== WORK TO BE COMPLETED ==
The required output is the lines below from the line containing "Definition ltb : number" to the line containing "Definition isFinite (x", inclusive, retyped exactly. No other lines belong in it.

[Stored entries]
* * * *

(** [parts.join(sep)] *)
Fixpoint join (sep : jsstring) (parts : list jsstring) : jsstring :=
  match parts with
  | [] => []
  | [p] => p
  | p :: rest => p ++ sep ++ join sep rest
  end.

(** The decimal digits of a non-negative integer, most significant first;
    ["0"] for zero. *)
Fixpoint digitsLoop (fuel : nat) (n : Z) (acc : jsstring) : jsstring :=
  let acc' := (48 + n mod 10) :: acc in
  match fuel with
  | O => acc'
  | S fuel' => if n <? 10 then acc' else digitsLoop fuel' (n / 10) acc'
  end.

Definition digitsOf (n : Z) : jsstring :=
  digitsLoop (Z.to_nat (Z.log2 n)) n [].

(** The integer a sequence of decimal digits denotes. *)
Definition digitsValue (d : jsstring) : Z :=
  fold_left (fun acc c => acc * 10 + (c - 48)) d 0.

(** The longest prefix of decimal digits, and the rest. *)
Fixpoint spanDigits (s : jsstring) : jsstring * jsstring :=
  match s with
  | c :: r =>
      if isDigit c then let (d, r') := spanDigits r in (c :: d, r')
      else ([], s)
  | [] => ([], [])
  end.

(** All the code units are decimal digits. *)
Definition allDigits (d : jsstring) : Prop := forallb isDigit d = true.

Fixpoint dropWhiteSpace (s : jsstring) : jsstring :=
  match s with
  | c :: r => if isWhiteSpace c then dropWhiteSpace r else s
  | [] => []
  end.



End JsString.

Import JsString.

(* ================================================================== *)
(** ** JavaScript Numbers *)
(* ================================================================== *)

Module JsNumber.

(** A Number is an IEEE-754 binary64 value: the Standard Library's
    [spec_float] at precision 53 and maximal exponent 1024.  A finite
    non-zero value [S754_finite s m e] denotes [(-1)^s * m * 2^e]; it is in
    canonical form when [2^52 <= m < 2^53] (normal) or [e = -1074]
    (subnormal). *)
Definition number := spec_float.

Definition prec : Z := 53.
Definition emax : Z := 1024.

Definition NaN : number := S754_nan.
Definition sub : number -> number -> number := SFsub prec emax.
Definition mul : number -> number -> number := SFmul prec emax.
Definition div : number -> number -> number := SFdiv prec emax.
Definition abs : number -> number := SFabs.
Definition ltb : number -> number -> bool := SFltb.
Definition leb : number -> number -> bool := SFleb.
Definition eqb : number -> number -> bool := SFeqb.

(** [isNaN(x)] on a Number *)
Definition isNaN (x : number) : bool :=
  match x with S754_nan => true | _ => false end.

Definition isFinite (x : number) : bool :=
  match x with S754_nan | S754_infinity _ => false | _ => true end.

(** The Number for an integer (exact below [2^53] in magnitude). *)
Definition ofZ (z : Z) : number := binary_normalize prec emax z 0 false.

(** The nearest integer to [a / b], ties to the even one ([b > 0]). *)
Definition roundHalfEven (a b : Z) : Z :=
  let q := a / b in
  match (2 * (a mod b)) ?= b with
  | Lt => q
  | Gt => q + 1
  | Eq => if Z.even q then q else q + 1
  end.

(** The nearest integer to [a / b], ties upwards ([a >= 0], [b > 0]). *)
Definition roundHalfUp (a b : Z) : Z := (2 * a + b) / (2 * b).

(** [floor (log2 (a / b))] for positive [a] and [b]. *)
Definition ilog2Ratio (a b : Z) : Z :=
  let l := Z.log2 a - Z.log2 b in
  if (if 0 <=? l then b * 2 ^ l <=? a else b <=? a * 2 ^ (- l))
  then l else l - 1.

(** The binary64 value nearest to the rational [(-1)^s * a / b], ties to
    even ([a >= 0], [b > 0]): the rounding applied when a decimal literal
    is converted to a Number. *)
Definition nearest (s : bool) (a b : Z) : number :=
  if a <=? 0 then S754_zero s
  else
    let e := Z.max (ilog2Ratio a b - 52) (-1074) in
    let m := if 0 <=? e then roundHalfEven a (b * 2 ^ e)
             else roundHalfEven (a * 2 ^ (- e)) b in
    let m' := if m =? 2 ^ 53 then 2 ^ 52 else m in
    let e' := if m =? 2 ^ 53 then e + 1 else e in
    if m' =? 0 then S754_zero s
    else if 971 <? e' then S754_infinity s
    else S754_finite s (Z.to_pos m') e'.

(** [c] is the integer the normal Number with mantissa [mc] and exponent
    [ec] denotes. *)
Definition denotes (c : Z) (mc : positive) (ec : Z) : Prop :=
  2 ^ 52 <= Zpos mc < 2 ^ 53 /\ ec <= 0 /\ Zpos mc = c * 2 ^ (- ec).

(** The value [m * 2^e] as a fraction. *)
Definition fraction (m : positive) (e : Z) : Z * Z :=
  if 0 <=? e then (Zpos m * 2 ^ e, 1) else (Zpos m, 2 ^ (- e)).

(** [x * 10^t] as a fraction, for a fraction [x]. *)
Definition scale10 (x : Z * Z) (t : Z) : Z * Z :=
  if 0 <=? t then (fst x * 10 ^ t, snd x) else (fst x, snd x * 10 ^ (- t)).

(** *** Number::toString (radix 10) *)

(** The least [n] from [start] on with [a / b < 10^n]. *)
Fixpoint decimalExponent (fuel : nat) (a b n : Z) : Z :=
  match fuel with
  | O => n
  | S fuel' =>
      let '(p, q) := scale10 (1, 1) n in
      if a * q <? b * p then n else decimalExponent fuel' a b (n + 1)
  end.

Fixpoint stripZeros (fuel : nat) (s : Z) : Z :=
  match fuel with
  | O => s
  | S fuel' => if (0 <? s) && (s mod 10 =? 0) then stripZeros fuel' (s / 10) else s
  end.

(** Whether the decimal [s * 10^(n - k)] converts back to the value
    [m * 2^e]. *)
Definition convertsBack (m : positive) (e : Z) (n k s : Z) : bool :=
  let '(p, q) := scale10 (s, 1) (n - k) in
  SFeqb (nearest false p q) (S754_finite false m e).

(** The integer [s] of [k] digits (or [10^k], after a carry) for which
    [s * 10^(n - k)] converts back to the value and is closest to it (the
    even one of two equally close), if there is one: only the two
    integers around [value / 10^(n - k)] can be. *)
Definition digitsCandidate (m : positive) (e : Z) (n k : Z) : option Z :=
  let '(a, b) := scale10 (fraction m e) (k - n) in
  let low := a / b in
  match convertsBack m e n k low, convertsBack m e n k (low + 1) with
  | true, true => Some (roundHalfEven a b)
  | true, false => Some low
  | false, true => Some (low + 1)
  | false, false => None
  end.

(** The shortest digit string [s] (an integer of [k] digits, [k <= 17], or
    [10^k] after a carry) for which [s * 10^(n - k)] converts back to the
    given value, and the closest one of that length; [k] is tried from 1
    on, and 17 digits always suffice. *)
Fixpoint shortestDigits (fuel : nat) (m : positive) (e : Z) (n k : Z) : Z * Z :=
  match digitsCandidate m e n k with
  | Some s => (s, k)
  | None =>
      match fuel with
      | O => (let '(a, b) := scale10 (fraction m e) (k - n) in roundHalfEven a b, k)
      | S fuel' => shortestDigits fuel' m e n (k + 1)
      end
  end.

Definition zeros (n : Z) : jsstring := repeat 48 (Z.to_nat n).

(** The digits [d] (there are [k] of them) and the exponent [n] with
    [10^(n-1) <= value < 10^n], laid out as Number::toString prescribes. *)
Definition layoutDigits (d : jsstring) (n : Z) : jsstring :=
  let k := len d in
  if (-5 <=? n) && (n <=? 21) then
    if k <=? n then d ++ zeros (n - k)
    else if 0 <? n then firstn (Z.to_nat n) d ++ lit "." ++ skipn (Z.to_nat n) d
    else lit "0." ++ zeros (- n) ++ d
  else
    let ex := (if 0 <=? n - 1 then lit "+" else lit "-")
              ++ digitsOf (Z.abs (n - 1)) in
    match d with
    | [] => []
    | [c] => [c] ++ lit "e" ++ ex
    | c :: r => [c] ++ lit "." ++ r ++ lit "e" ++ ex
    end.

Definition finiteToString (m : positive) (e : Z) : jsstring :=
  let '(a, b) := fraction m e in
  let n0 := decimalExponent 700 a b (-330) in
  let '(s, k) := shortestDigits 16 m e n0 1 in
  let n := n0 - k + len (digitsOf s) in
  layoutDigits (digitsOf (stripZeros 20 s)) n.

Definition toString (x : number) : jsstring :=
  match x with
  | S754_nan => lit "NaN"
  | S754_zero _ => lit "0"
  | S754_infinity s => (if s then lit "-" else []) ++ lit "Infinity"
  | S754_finite s m e => (if s then lit "-" else []) ++ finiteToString m e
  end.

(** *** Number.prototype.toFixed *)

(** The digits of [n / 10^f] with exactly [f] digits after the point. *)
Definition fixedDigits (n f : Z) : jsstring :=
  let m := digitsOf n in
  if f =? 0 then m
  else
    let m' := if len m <=? f then zeros (f + 1 - len m) ++ m else m in
    let k := len m' in
    firstn (Z.to_nat (k - f)) m' ++ lit "." ++ skipn (Z.to_nat (k - f)) m'.

(** [x.toFixed(f)] for [0 <= f <= 100]: a non-finite value or one of
    magnitude [>= 10^21] prints as [toString] does; otherwise the integer
    [n] nearest to [|x| * 10^f] (the larger one on a tie) is printed with
    [f] decimals, after a minus sign when [x < 0]. *)
Definition toFixed (x : number) (f : Z) : jsstring :=
  match x with
  | S754_nan | S754_infinity _ => toString x
  | S754_zero _ => fixedDigits 0 f
  | S754_finite s m e =>
      let '(a, b) := fraction m e in
      if b * 10 ^ 21 <=? a then toString x
      else (if s then lit "-" else []) ++ fixedDigits (roundHalfUp (a * 10 ^ f) b) f
  end.

(** *** parseFloat on a string *)

(** The value of a leading [ExponentPart] ([e] or [E], an optional sign,
    digits); 0 when the text does not start with one. *)
Definition parseExponent (s : jsstring) : Z :=
  match s with
  | c :: r =>
      if (c =? 101) || (c =? 69) then
        match r with
        | sg :: r' =>
            if (sg =? 43) || (sg =? 45) then
              match fst (spanDigits r') with
              | [] => 0
              | d => if sg =? 45 then - digitsValue d else digitsValue d
              end
            else digitsValue (fst (spanDigits r))
        | [] => 0
        end
      else 0
  | [] => 0
  end.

* * * *

== RESULT FOR THIS TASK ==
Definition ltb : number -> number -> bool := SFltb.
Definition leb : number -> number -> bool := SFleb.
Definition eqb : number -> number -> bool := SFeqb.

(** [isNaN(x)] on a Number *)
Definition isNaN (x : number) : bool :=
  match x with S754_nan => true | _ => false end.

Definition isFinite (x : number) : bool :=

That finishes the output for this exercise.